Millennium Hygiene actively support the Animals Asia Foundation www.animalsasia.org. We have sponsored a bear since 2008 at the Chengdu Sanctuary that we have called Gypsy.
Bear bile farming is discusting and horrible practice. There are about 7,000 bears on bear-bile farms in China. The captive animals are used to supply the voracious Traditional Chinese Medicine (TCM) market. Bear bile has been an ingredient in TCM for thousands of years, but intensive bear farming only came into existence in the 1980s when China’s supply of wild bears began running low. The farms, however, have created a new set of problems.
Usually bile is extracted from the bears’ gallbladders twice a day through a surgically implanted tube. The process, called “milking,” produces from .338 to .676 oz. (10–20 ml.) of bile each time. Milking is clearly painful for the bears, who are often seen moaning and chewing their paws during the process.
Bears are normally kept in coffin like crush cages for sometimes 15 years or more, unable to turn round stand up or even move.
Most bears cannot move and even stand because their muscles have deteriorated from lack of movement. The cages where the bears are held captive are so small, hardly even large enough to contain their occupants. And to prevent injuries to the farmers, the bear’s canine teeth and claws are often removed. They simply cannot defend themselves from this very painful process of bile extraction.
19th of November 2008
After almost eight months of recovery, the stoic survivors of the March 2008 rescue have ventured out of their cages and into their new dens! In what was an exciting and rewarding day for all of our staff in Chengdu, 19 November saw these brave bears take their first steps in years, on solid ground. Pictured below Gyspy our bear that we provide full sponsorship for discovers the joys of her new den.

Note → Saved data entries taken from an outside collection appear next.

(* ===== verification/ConsensusFacts.v ===== *)
(** * Correctness of the consensus multiplexer

    The window of instances is always full and consecutive, no assertion of
    [install_sequence_number] fails, polling ends, and an instance that has
    something to do is always signalled. *)
From S2P Require Import Prelude Atlas Errors View Messages Decisions Deciding Log Network.
From S2P Require Import SyncAccessory Accessory Decision Progress Consensus.

(** ** The heap and the signals *)

Section heap.
Context {A : Atlas}.

Lemma heap_min_in h m : heap_min h = Some m -> m ∈ h.
Proof.
  revert m. induction h as [|s h IH]; intros m; cbn; [done|].
  destruct (heap_min h) as [m'|]; intros [= <-]; [|left].
  destruct (sn_gtb s m'); [right; by apply IH|left].
Qed.

Lemma remove_one_perm s h : s ∈ h -> h ≡ₚ s :: remove_one s h.
Proof.
  induction h as [|x h IH]; [by intros ?%elem_of_nil|]. cbn. case_decide as E; [by subst|].
  intros [->|Hin]%elem_of_cons; [done|]. rewrite (IH Hin) at 1. apply perm_swap.
Qed.

Lemma heap_pop_spec h :
  match heap_pop h with
  | Some (m, h') => h ≡ₚ m :: h'
  | None => h = []
  end.
Proof.
  unfold heap_pop. destruct (heap_min h) as [m|] eqn:E; cbn.
  - by apply remove_one_perm, heap_min_in.
  - destruct h as [|s h]; [done|]. cbn in E. by destruct (heap_min h).
Qed.

(** The heap and the set say the same, without repetitions. *)
Definition signals_ok (g : Signals.t) : Prop :=
  NoDup g.(Signals.signaled_seq_no) /\ g.(Signals.signaled_nos) = list_to_set g.(Signals.signaled_seq_no).

Definition signalled_at (s : SeqNo) (g : Signals.t) : Prop := s ∈ g.(Signals.signaled_seq_no).

Lemma signals_new : signals_ok Signals.new.
Proof. split; [apply NoDup_nil_2|done]. Qed.

Lemma push_ok s g :
  signals_ok g -> signals_ok (Signals.push_signalled s g) /\
    forall x, signalled_at x (Signals.push_signalled s g) <-> x = s \/ signalled_at x g.
Proof.
  intros [Hnd Hset]. unfold Signals.push_signalled, signalled_at. case_decide as Hin.
  - split; [done|]. intros x. split; [by right|]. intros [->|?]; [|done].
    rewrite Hset in Hin. by apply elem_of_list_to_set in Hin.
  - split; [split; cbn|].
    + apply NoDup_cons. split; [|done]. intros Hs. apply Hin. rewrite Hset. by apply elem_of_list_to_set.
    + by rewrite Hset.
    + intros x. apply elem_of_cons.
Qed.

Lemma push_length s g :
  length (Signals.push_signalled s g).(Signals.signaled_seq_no) <= S (length g.(Signals.signaled_seq_no)).
Proof. unfold Signals.push_signalled. case_decide; cbn; lia. Qed.

Lemma pop_ok g :
  signals_ok g ->
  match Signals.pop_signalled g with
  | None => g.(Signals.signaled_seq_no) = []
  | Some (s, g') => signals_ok g' /\ signalled_at s g /\
      S (length g'.(Signals.signaled_seq_no)) = length g.(Signals.signaled_seq_no) /\
      forall x, signalled_at x g' <-> x <> s /\ signalled_at x g
  end.
Proof.
  intros [Hnd Hset]. unfold Signals.pop_signalled, signalled_at. pose proof (heap_pop_spec g.(Signals.signaled_seq_no)) as Hp.
  destruct (heap_pop _) as [[s h]|]; cbn; [|done].
  rewrite Hp in Hnd. apply NoDup_cons in Hnd as [Hs Hnd]. split_and!.
  - split; [done|]. cbn. rewrite Hset, Hp. cbn. apply set_eq. intros x.
    rewrite elem_of_difference, elem_of_union, elem_of_singleton, elem_of_list_to_set. naive_solver.
  - rewrite Hp. left.
  - by rewrite Hp.
  - intros x. rewrite Hp, elem_of_cons. naive_solver.
Qed.
End heap.

(** ** The queue of messages ahead of the window *)

Section tbo.
Context {A : Atlas} {L : AtlasLaws}.

Definition bucket_kinds (q : TboQueue.t) : Prop :=
  forall i, Progress.queue_kinds (MessageQueue.mk false (bucket i q.(TboQueue.pre_prepares))
    (bucket i q.(TboQueue.prepares)) (bucket i q.(TboQueue.commits))).

Lemma bucket_head {X} (q : list (list X)) : default [] (head q) = bucket 0 q.
Proof. by destruct q. Qed.
Lemma bucket_tail {X} i (q : list (list X)) : bucket i (tail q) = bucket (S i) q.
Proof. by destruct q. Qed.

Lemma advance_queue_spec q :
  TboQueue.advance_queue q =
  (MessageQueue.from_messages (bucket 0 q.(TboQueue.pre_prepares)) (bucket 0 q.(TboQueue.prepares))
     (bucket 0 q.(TboQueue.commits)),
   TboQueue.mk (sn_next q.(TboQueue.curr_seq)) q.(TboQueue.watermark) q.(TboQueue.get_queue)
     (tail q.(TboQueue.pre_prepares)) (tail q.(TboQueue.prepares)) (tail q.(TboQueue.commits))).
Proof. unfold TboQueue.advance_queue. by rewrite !tbo_advance_return_head, !bucket_head. Qed.

Lemma next_instance_queue_spec q :
  TboQueue.next_instance_queue q = (TboQueue.advance_queue q).2.
Proof. rewrite advance_queue_spec. unfold TboQueue.next_instance_queue. by rewrite !tbo_advance_tail. Qed.

Lemma advance_kinds q :
  bucket_kinds q -> Progress.queue_kinds (TboQueue.advance_queue q).1 /\ bucket_kinds (TboQueue.advance_queue q).2.
Proof.
  rewrite advance_queue_spec. intros Hq. split; [exact (Hq 0)|].
  intros i. cbn. rewrite !bucket_tail. apply Hq.
Qed.

Lemma clear_kinds q : bucket_kinds (TboQueue.clear q).
Proof. intros i. by repeat split. Qed.

Lemma base_seq_plus q : q.(TboQueue.watermark) <= sn_window -> TboQueue.base_seq q = sn_plus q.(TboQueue.watermark) q.(TboQueue.curr_seq).
Proof. apply sn_add_plus. Qed.

(** A message is stored in the bucket of its instance, or dropped when it is behind
    the window. *)
Lemma bucket_queued X base (q : list (list X)) s x j :
  bucket j (tbo_queue_message base q (s, x)) =
  bucket j q ++ (match sn_index s base with inr i => if decide (i = j) then [x] else [] | inl _ => [] end).
Proof.
  destruct (sn_index s base) as [e|i] eqn:E.
  - rewrite (tbo_queue_behind _ _ _ _ _ _ E). by rewrite app_nil_r.
  - by rewrite (tbo_queue_ahead _ _ _ _ _ _ E).
Qed.

Lemma tbo_queue_run m c q :
  consensus m.(message) = Ok c ->
  exists q', TboQueue.queue (W := Effect) m q = mkRun (Ok tt) q' [] /\
    q'.(TboQueue.curr_seq) = q.(TboQueue.curr_seq) /\ q'.(TboQueue.watermark) = q.(TboQueue.watermark) /\
    (bucket_kinds q -> bucket_kinds q').
Proof.
  intros Hc. destruct (Progress.kinds m c Hc) as (Kpp & Kp & Kc).
  assert (forall (P : Shareable -> bool) l (i : InvalidSeqNo + nat) j, P m = true -> Forall (fun m => P m = true) (bucket j l) ->
    Forall (fun m => P m = true) (bucket j l ++ match i with
      | inr i => if decide (i = j) then [m] else [] | inl _ => [] end)) as Happ.
  { intros P l i j HP Hl. apply Forall_app. split; [done|]. destruct i as [|i]; [done|].
    case_decide; [by apply Forall_singleton|done]. }
  unfold TboQueue.queue. rewrite Hc. run.
  destruct (cm_kind c); eexists; (split; [reflexivity|]); (split_and!; [done|done|]); intros Hq j;
    destruct (Hq j) as (H1 & H2 & H3); split_and!; cbn in *; try done; rewrite bucket_queued; by apply Happ.
Qed.
End tbo.

Module ConsensusFacts.
Section facts.
Context {A : Atlas} {D : AtlasDecisions} {WF : WireFormat} {Sy : Type} {SH : SyncHandle Sy}.
Context {SL : SyncHandleLaws Sy} {L : AtlasLaws}.
Implicit Types (c : Consensus.t) (d : ConsensusDecision.t).

(** ** Arithmetic of sequence numbers *)

Lemma sn_plus_S n s : sn_plus (S n) s = sn_plus n (sn_next s).
Proof. unfold sn_plus. induction n as [|n IH]; [done|]. cbn in *. by rewrite IH. Qed.

Lemma sn_add_one s : sn_add s ONE = sn_next s.
Proof. apply (sn_add_plus 1 s). pose proof sn_window_pos. lia. Qed.

(** ** The invariant *)

(** The instance has to be polled: it has to announce itself or may hold messages. *)
Definition awake (d : ConsensusDecision.t) : Prop :=
  d.(ConsensusDecision.phase) = Initialize \/
  (MessageQueue.get_queue d.(ConsensusDecision.message_queue) = true /\
   d.(ConsensusDecision.phase) <> PhaseDecided).

(** A well-formed instance of the window. *)
Record instance_ok (view : ViewInfo.t) (node : NodeId) (d : ConsensusDecision.t) : Prop := {
  io_node : d.(ConsensusDecision.node_id) = node;
  io_inv : ConsensusDecision.inv view d;
  io_kinds : Progress.queue_kinds d.(ConsensusDecision.message_queue);
  io_flag : Progress.flag_ok d;
}.

(** Consecutive instances from [b] on; a signal names one of them or an instance
    at most [lag] behind them; who is awake is signalled. *)
Record window (view : ViewInfo.t) (b : SeqNo) (lag : nat) (c : Consensus.t) : Prop := {
  w_seq : forall i d, c.(Consensus.decisions) !! i = Some d -> d.(ConsensusDecision.seq) = sn_plus i b;
  w_ok : forall d, d ∈ c.(Consensus.decisions) -> instance_ok view c.(Consensus.node_id) d;
  w_signals : signals_ok c.(Consensus.signalled);
  w_range : forall s, signalled_at s c.(Consensus.signalled) ->
    (exists i, i < length c.(Consensus.decisions) /\ s = sn_plus i b) \/
    (exists n, 0 < n <= lag /\ b = sn_plus n s);
  w_awake : forall d, d ∈ c.(Consensus.decisions) -> awake d ->
    signalled_at d.(ConsensusDecision.seq) c.(Consensus.signalled);
}.

(** The view queue holds consensus messages only. *)
Definition views_ok (c : Consensus.t) : Prop :=
  Forall (Forall (fun m => exists cm, consensus m.(message) = Ok cm)) c.(Consensus.view_queue).

Record inv (lag : nat) (c : Consensus.t) : Prop := {
  i_window : window c.(Consensus.curr_view) c.(Consensus.seq_no) lag c;
  i_len : length c.(Consensus.decisions) = c.(Consensus.watermark);
  i_bounds : 0 < c.(Consensus.watermark) <= sn_window;
  i_tbo : c.(Consensus.tbo_queue).(TboQueue.curr_seq) = c.(Consensus.seq_no) /\
          c.(Consensus.tbo_queue).(TboQueue.watermark) = c.(Consensus.watermark);
  i_kinds : bucket_kinds c.(Consensus.tbo_queue);
  i_view : ViewInfo.wf c.(Consensus.curr_view);
  i_views : views_ok c;
}.

(** The fields the window does not depend on. *)
Record frame (c c' : Consensus.t) : Prop := {
  f_node : c'.(Consensus.node_id) = c.(Consensus.node_id);
  f_watermark : c'.(Consensus.watermark) = c.(Consensus.watermark);
  f_seq : c'.(Consensus.seq_no) = c.(Consensus.seq_no);
  f_view : c'.(Consensus.curr_view) = c.(Consensus.curr_view);
  f_views : c'.(Consensus.view_queue) = c.(Consensus.view_queue);
  f_guard : c'.(Consensus.consensus_guard) = c.(Consensus.consensus_guard);
}.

But what really is the fuss over bear bile? Bile is a liquid that is produced by the liver and is stored in the gallbladder. It is an acidic mixture composed of acids, cholesterols, water and electrolytes that help in food digestion. Traditional Chinese medicine practitioners have been using bear bile for at least three thousand years already, and for a variety of reasons. The source of the bile is the gallbladder of a bear, and it can be collected by killing the bear. During the year 1980s, a method originally developed in Korea was adapted by the Chinese government when they encouraged commercialization of bear farming. Now, bear farmers can repeatedly remove bile from the bears while they are alive.
The process of bile extraction is highly inhumane. To harvest the bile, a connection has to be established from the gallbladder to the surface. This is done using any of the three ways: an insertion of a metal tube, insertion of a plastic tube, or a tissue bridge (in essence, a leak) created between the gallbladder and the skin.
Most of the time, these are performed by unskilled and untrained individuals who are not up to modern veterinary standards. And since the body of the bear will try to exclude a metal or plastic tube, it can cause scarring and damage to both the outside and inside of the bear. There are some cases where hot pieces of metal are inserted to prevent the hole from healing and closing – without any form of sedation or anesthesia.
Farmed bears are in pain, agony and suffering. Many die during or soon after the process. Several of them are malnourished and small. Most of them are missing a limb. There are many that are hairless. They do not have permanent access to water. Bear bile farming causes tremendous suffering, all to harvest a substance that is obsolete and now completely unnecessary.
Animals Asia Foundation have built a China Bear Rescue Sanctuary, first of its kind in the world. An adventurous creation which combines a safe, but natural, home-from-home for the bears in Rehab Centres and bamboo forest, – but which also allows inspirational “up-close” visitor access in specially created “zones”, where the general public can see – and experience – life as a bear!
Catering to their special needs are our professional team of on-site managers and workers, plus experts (including volunteers) who are experienced and qualified in working with bears, and who ensure that each day is filled with interesting enrichment activities to keep them stimulated throughout the day.